Material provided:
(** The accessors at known keys. *)
Lemma json_get_strip v k :
  known k = true → json_get (JsonLib := json_lib) (strip v) k
                   = strip <$> json_get (JsonLib := json_lib) v k.
Proof.
  intros Hk. destruct v as [| | | |l|kvs]; try done. rewrite strip_obj. simpl.
  unfold last_value. rewrite strip_filter by done. rewrite fmap_last.
  by destruct (last _).
Qed.
Lemma get_str_strip v k :
  known k = true → get_str (H := json_lib) (strip v) k = get_str (H := json_lib) v k.
Proof.
  intros Hk. unfold get_str. rewrite json_get_strip by done.
  by destruct (json_get (JsonLib := json_lib) v k) as [[]|].
Qed.
End strip.
End decoders.

(** Decides the side conditions on keys. *)
#[export] Hint Extern 1 (BlindM _ (req _ _)) => (apply blind_req; [reflexivity|]) : typeclass_instances.
#[export] Hint Extern 1 (BlindM _ (dflt _ _ _)) => (apply blind_dflt; [reflexivity|]) : typeclass_instances.
#[export] Hint Extern 1 (BlindM _ (dflt_str _)) => (apply blind_dflt; [reflexivity|]) : typeclass_instances.
#[export] Hint Extern 1 (BlindM _ (dflt_opt _ _)) => (apply blind_dflt; [reflexivity|]) : typeclass_instances.

(** * A reader of JSON text

    The instance the concrete runs use.  It knows no [\u] escape and takes any
    run of number characters for a number. *)

Definition is_ws (c : ascii) : bool :=
  let n := nat_of_ascii c in
  (n =? 32)%nat || (n =? 10)%nat || (n =? 13)%nat || (n =? 9)%nat.
Definition num_char (c : ascii) : bool :=
  let n := nat_of_ascii c in
  ((48 <=? n)%nat && (n <=? 57)%nat) || (n =? 45)%nat || (n =? 43)%nat || (n =? 46)%nat
  || (n =? 101)%nat || (n =? 69)%nat.
Definition quote : ascii := ascii_of_nat 34.
Definition backslash : ascii := ascii_of_nat 92.
Definition unescape (c : ascii) : option ascii :=
  if Ascii.eqb c quote || Ascii.eqb c backslash || Ascii.eqb c "/" then Some c
  else if Ascii.eqb c "n" then Some (ascii_of_nat 10)
  else if Ascii.eqb c "r" then Some (ascii_of_nat 13)
  else if Ascii.eqb c "t" then Some (ascii_of_nat 9)
  else if Ascii.eqb c "b" then Some (ascii_of_nat 8)
  else if Ascii.eqb c "f" then Some (ascii_of_nat 12)
  else None.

What is expected:
Output nothing but the lines from the one with "The instance the" through the last line above, each exactly as it stands.

Finished exercise:
    The instance the concrete runs use.  It knows no [\u] escape and takes any
    run of number characters for a number. *)

Definition is_ws (c : ascii) : bool :=
  let n := nat_of_ascii c in
  (n =? 32)%nat || (n =? 10)%nat || (n =? 13)%nat || (n =? 9)%nat.
Definition num_char (c : ascii) : bool :=
  let n := nat_of_ascii c in
  ((48 <=? n)%nat && (n <=? 57)%nat) || (n =? 45)%nat || (n =? 43)%nat || (n =? 46)%nat
  || (n =? 101)%nat || (n =? 69)%nat.
Definition quote : ascii := ascii_of_nat 34.
Definition backslash : ascii := ascii_of_nat 92.
Definition unescape (c : ascii) : option ascii :=
  if Ascii.eqb c quote || Ascii.eqb c backslash || Ascii.eqb c "/" then Some c
  else if Ascii.eqb c "n" then Some (ascii_of_nat 10)
  else if Ascii.eqb c "r" then Some (ascii_of_nat 13)
  else if Ascii.eqb c "t" then Some (ascii_of_nat 9)
  else if Ascii.eqb c "b" then Some (ascii_of_nat 8)
  else if Ascii.eqb c "f" then Some (ascii_of_nat 12)
  else None.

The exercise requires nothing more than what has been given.